Il colore comunica un’espressione che proviene dall’anima e dall’istinto del furore creativo. L’acrilico, per la sua rapida essiccazione, è ideale per Marison nella velocità dell’esecuzione e nella possibilità di modificare la pittura e sovrapporre la materia; le consente di trasformare i segni e i cromatismi, nell’impulso di una narrazione incessante del pensiero. L’artista compone musicalità, contrappunti e armonia, ritmi del respiro come soffio vitale, e dei colori che “si abbracciano” nel fluire delle dominanti espressive e simboliche che predilige: il rosso del fuoco e del sangue; il blu Cina e il giallo India, tra cielo-mare e terra-luce solare; il bianco introduce note di purezza e di contrasto.
Per Marison, i quadri sono i suoi figli. Ogni quadro è una creatura vivente, in un fremito di sensazioni sulla tela, per generare una magia. I suoi dipinti sono dei sogni che a metà dell’opera si trasformano, seguendo l’istinto programmato della ragione e dell’inconscio. L’artista sente la pittura come una missione travagliata, un dono a cui corrispondere con fatica intellettiva e ansia di giungere a un fine ideale. Marison vuole operare per se stessa, ma anche per un dovere nei confronti della società, per donare e condividere emozioni.

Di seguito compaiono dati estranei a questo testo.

(** * parlai/scripts/train_model.py: the training loop, embedded in Rocq

    A shallow embedding of [TrainLoop] and of the evaluation helpers of
    [train_model.py].

    Conventions of the embedding:
    - Python numbers ([int], finite [float]) are rationals [Q] with exact
      arithmetic; [float('inf')] only ever appears as a threshold computed
      by [TrainLoop.__init__] and is the constructor [PInf] of [ext].
    - [opt] is a dictionary, a [gmap string value]; [opt[k]] raises
      [KeyError] on a missing key, [opt.get(k)] yields [None].
    - Exceptions are the [Raise] results of an error monad.
    - A file holds the datum written to it: the text layers ([json.dump] /
      [json.load], [str] / [float]) are not modelled, a [.trainstats] file
      holds a [json] tree.
    - Collaborators that live outside the script (worlds, agents, timers,
      the distributed runtime) are interfaces or explicit inputs. *)

From Stdlib Require Import QArith ZArith Lia Lqa.
From stdpp Require Import gmap strings list.

Set Warnings "-register-all".
Local Open Scope Z_scope.

(** ** Dynamic values, exceptions and the error monad *)

Inductive value : Type :=
| VNone
| VBool (b : bool)
| VNum (q : Q)
| VStr (s : string).

Inductive exn : Type :=
| KeyError (k : string)
| TypeError
| OSError
| RuntimeError (msg : string)
| ValueError
| KeyboardInterrupt
| StopTrainException.

Inductive result (A : Type) : Type :=
| Ok (a : A)
| Raise (e : exn).

Arguments Ok {A} a.
Arguments Raise {A} e.

Definition rbind {A B : Type} (m : result A) (k : A -> result B) : result B :=
  match m with
  | Ok a => k a
  | Raise e => Raise e
  end.

Notation "'let*' x ':=' m 'in' k" := (rbind m (fun x => k))
  (at level 10, x name, m at level 100, k at level 200).
Notation "'let*' ' p ':=' m 'in' k" := (rbind m (fun p => k))
  (at level 10, p pattern, m at level 100, k at level 200).

(** Python truthiness, as used by [if opt.get('model_file')]. *)
Definition truthy (v : value) : bool :=
  match v with
  | VNone => false
  | VBool b => b
  | VNum q => negb (Qeq_bool q 0)
  | VStr s => negb (String.eqb s "")
  end.

(** Numeric reading of a value ([bool] is a subtype of [int]); comparing
    [None] or a string with a number raises [TypeError]. *)
Definition as_num (v : value) : result Q :=
  match v with
  | VNum q => Ok q
  | VBool b => Ok (if b then 1%Q else 0%Q)
  | VNone | VStr _ => Raise TypeError
  end.

Definition Qltb (x y : Q) : bool := negb (Qle_bool y x).
Definition Qgtb (x y : Q) : bool := Qltb y x.
Definition Qgeb (x y : Q) : bool := Qle_bool y x.

(** [opt[k]] *)
Definition opt_index (opt : gmap string value) (k : string) : result value :=
  match opt !! k with
  | Some v => Ok v
  | None => Raise (KeyError k)
  end.

(** [opt.get(k)] *)
Definition opt_get (opt : gmap string value) (k : string) : value :=
  default VNone (opt !! k).

(** [opt.get(k, d)] *)
Definition opt_get_default (opt : gmap string value) (k : string) (d : value) : value :=
  default d (opt !! k).

(** ** Thresholds: a number or [float('inf')] *)

Inductive ext : Type :=
| Fin (q : Q)
| PInf.

(** [x >= t] and [x > t] for a finite reading [x]. *)
Definition ge_ext (x : Q) (t : ext) : bool :=
  match t with
  | Fin q => Qgeb x q
  | PInf => false
  end.

Definition gt_ext (x : Q) (t : ext) : bool :=
  match t with
  | Fin q => Qgtb x q
  | PInf => false
  end.

(** [opt[k] if opt[k] > 0 else float('inf')] *)
Definition positive_or_inf (opt : gmap string value) (k : string) : result ext :=
  let* v := opt_index opt k in
  let* q := as_num v in
  Ok (if Qgtb q 0 then Fin q else PInf).

(** ** Smart defaults for [--validation-metric-mode], lines 384-390 *)

Definition is_str_in (v : value) (l : list string) : bool :=
  match v with
  | VStr s => bool_decide (s ∈ l)
  | _ => false
  end.

Definition init_validation_metric_mode (opt : gmap string value)
  : result (gmap string value) :=
  let* metric := opt_index opt "validation_metric" in
  let opt1 :=
    if is_str_in metric ["loss"; "ppl"; "mean_rank"] then
      <["validation_metric_mode" := VStr "min"]> opt
    else if is_str_in metric ["accuracy"; "hits@1"; "hits@5"; "f1"; "bleu"] then
      <["validation_metric_mode" := VStr "max"]> opt
    else opt in
  Ok (match opt_get opt1 "validation_metric_mode" with
      | VNone => <["validation_metric_mode" := VStr "max"]> opt1
      | _ => opt1
      end).

(** [self.valid_optim = 1 if opt['validation_metric_mode'] == 'max' else -1] *)
Definition init_valid_optim (opt : gmap string value) : result Z :=
  let* mode := opt_index opt "validation_metric_mode" in
  Ok (match mode with
      | VStr s => if String.eqb s "max" then 1 else -1
      | _ => -1
      end).

(** ** Files *)

(** The tree written by [json.dump] and read back by [json.load]. *)
Inductive json : Type :=
| JNull
| JInt (z : Z)
| JFloat (q : Q)
| JStr (s : string)
| JArr (l : list json)
| JObj (fields : list (string * json)).

(** [obj.get(k, d)] on a loaded JSON object. *)
Fixpoint json_get (fields : list (string * json)) (k : string) : option json :=
  match fields with
  | [] => None
  | (k', v) :: rest => if String.eqb k' k then Some v else json_get rest k
  end.

Inductive file : Type :=
| FModel                      (* an agent snapshot, opaque to the loop *)
| FJson (j : json)            (* a [.trainstats] file *)
| FNum (q : Q)                (* the [.best_valid] sentinel *)
| FLog (lines : list string). (* an append-only evaluation log *)

(** The disk: the files present, and the paths [open] fails on. *)
Record filesystem : Type := mk_fs {
  files : gmap string file;
  denied : gset string
}.

Definition isfile (fs : filesystem) (path : string) : bool :=
  bool_decide (is_Some (files fs !! path)).

(** [open(path, 'w')] followed by a write of [content] and [close]. *)
Definition write_file (fs : filesystem) (path : string) (content : file)
  : result filesystem :=
  if bool_decide (path ∈ denied fs) then Raise OSError
  else Ok (mk_fs (<[path := content]> (files fs)) (denied fs)).

(** [open(path, 'a+')], [f.write(line + '\n')], [f.close()]. *)
Definition append_line (fs : filesystem) (path : string) (line : string)
  : result filesystem :=
  if bool_decide (path ∈ denied fs) then Raise OSError
  else
    let old := match files fs !! path with
               | Some (FLog ls) => ls
               | _ => []
               end in
    Ok (mk_fs (<[path := FLog (old ++ [line])]> (files fs)) (denied fs)).

(** A report after [_values_only]: metric name to scalar. *)
Abbreviation values_report := (gmap string Q).

(** ** The loop object *)

Record TrainLoop : Type := mk_TrainLoop {
  opt : gmap string value;
  parleys : Z;
  max_num_epochs : ext;
  max_train_time : ext;
  log_every_n_secs : ext;
  val_every_n_secs : ext;
  save_every_n_secs : ext;
  val_every_n_epochs : ext;
  last_valid_epoch : Q;
  valid_optim : Z;
  valid_reports : list values_report;
  best_valid : option Q;
  impatience : Z;
  saved : bool;
  _preempted_epochs : Q;
  train_time_total : Q;         (* [self.train_time.total] *)
  _total_epochs : Q
}.

Definition as_str (v : value) : result string :=
  match v with
  | VStr s => Ok s
  | _ => Raise TypeError
  end.

(** Lines 329-336: which stats file a new loop reads. *)
Definition init_trainstats_suffix (opt : gmap string value) (fs : filesystem)
  : result (gmap string value * string) :=
  let* lfc := opt_index opt "load_from_checkpoint" in
  if truthy lfc && truthy (opt_get opt "model_file") then
    let* mf := as_str (opt_get opt "model_file") in
    if isfile fs (mf +:+ ".checkpoint") then
      Ok (<["init_model" := VStr (mf +:+ ".checkpoint")]> opt,
          ".checkpoint.trainstats"%string)
    else Ok (opt, ".trainstats"%string)
  else Ok (opt, ".trainstats"%string).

Il dipinto è un flusso di pennellate in un prato cromatico, che si diffondono sulla tela in deflagrazioni e traiettorie animate. La pittrice esterna le proprie passioni che denotano sofferenza e affrontano conflitti alla ricerca di un’illuminazione: ogni opera deve essere compiuta per un volere trascendente e per fatalità, come frutto del progetto primario e delle sue metamorfosi.
Marison sente di aver ricevuto un’energia astrale, di aver superato un periodo buio, grazie al dialogo con il suo spirito religioso. Manifesta il suo impegno per la salvazione della vita umana e della natura nel rispetto del creato; è una devota guerriera in lotta per dare un senso alla vita.
Nel suo nome d’arte si ritrova la luce del mare e del sole; e l’allusione a uno degli artisti che ammira, Man Ray.
Gli artisti che predilige sono molto diversi tra loro, ci indicano le coordinate alle origini della sua produzione artistica e configurano la trama multiforme della sua concezione estetica: Tintoretto e Paolo Uccello, gli impressionisti e l’orientalismo di Van Gogh e Gauguin, naturalmente Picasso e lo Spirituale nell’arte di Kandinskij, Klimt e Cy Twombly, Jenny Saville e Marina Abramović…
La mostra, coordinata da Claudio Guida, è realizzata con il supporto tecnico e la collaborazione di CPA Service-Torino e illustrata da un catalogo realizzato in formato cartaceo e digitale da Teca Edizioni.